## What the exercise asks
Report how many lines below contain the word "filter". Write only that number.

## Materials provided
Definition checkpoint_sealed_set_through (r : SealReads) (cut : Z) (through_rowid : option Z) : SealedSet :=
  let rowid := seal_rowid r through_rowid in
  let envelopes := sealed_envelopes r cut rowid in
  let before := map se_key envelopes in
  let protected := omap id (sq_protected r) in
  let envelope_tombstones := tombstones_before et_accepted_at_unix_ms cut (checkpoint_envelopes (sq_tombstones r)) in
  mkSealedSet cut
    (sort_by (cmp_leb (λ a b, EnvelopeKey_compare (se_key a) (se_key b)))
       (envelopes ++ map (λ t, mkSealedEnvelope (et_key t) (et_accepted_at_unix_ms t) 0)
                       (List.filter (λ t, negb (bool_decide (et_key t ∈ before))) envelope_tombstones)))
    (map (λ e, mkSealedClaim e.1.1 e.1.2 e.2 (bool_decide (cr_id e.1.1 ∈ protected)))
       (List.filter (λ e, bool_decide (e.1.2 ∈ before)) (admitted_records r)))
    rowid envelope_tombstones
    (tombstones_before tb_accepted_at_unix_ms cut (checkpoint_claims (sq_tombstones r))).

(** [CAST(text AS INTEGER)]: the digits the text starts with, after spaces and a sign, held to the
    range of an integer. *)
Fixpoint leading_digits (acc : Z) (s : string) : Z :=
  match s with
  | EmptyString => acc
  | String c s' => match digit_of c with Some d => leading_digits (acc * 10 + d) s' | None => acc end
  end.

Fixpoint skip_spaces (s : string) : string :=
  match s with
  | String c s' => if bool_decide (nat_of_ascii c ∈ [9; 10; 11; 12; 13; 32]) then skip_spaces s' else s
  | EmptyString => s
  end.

## Answer section
2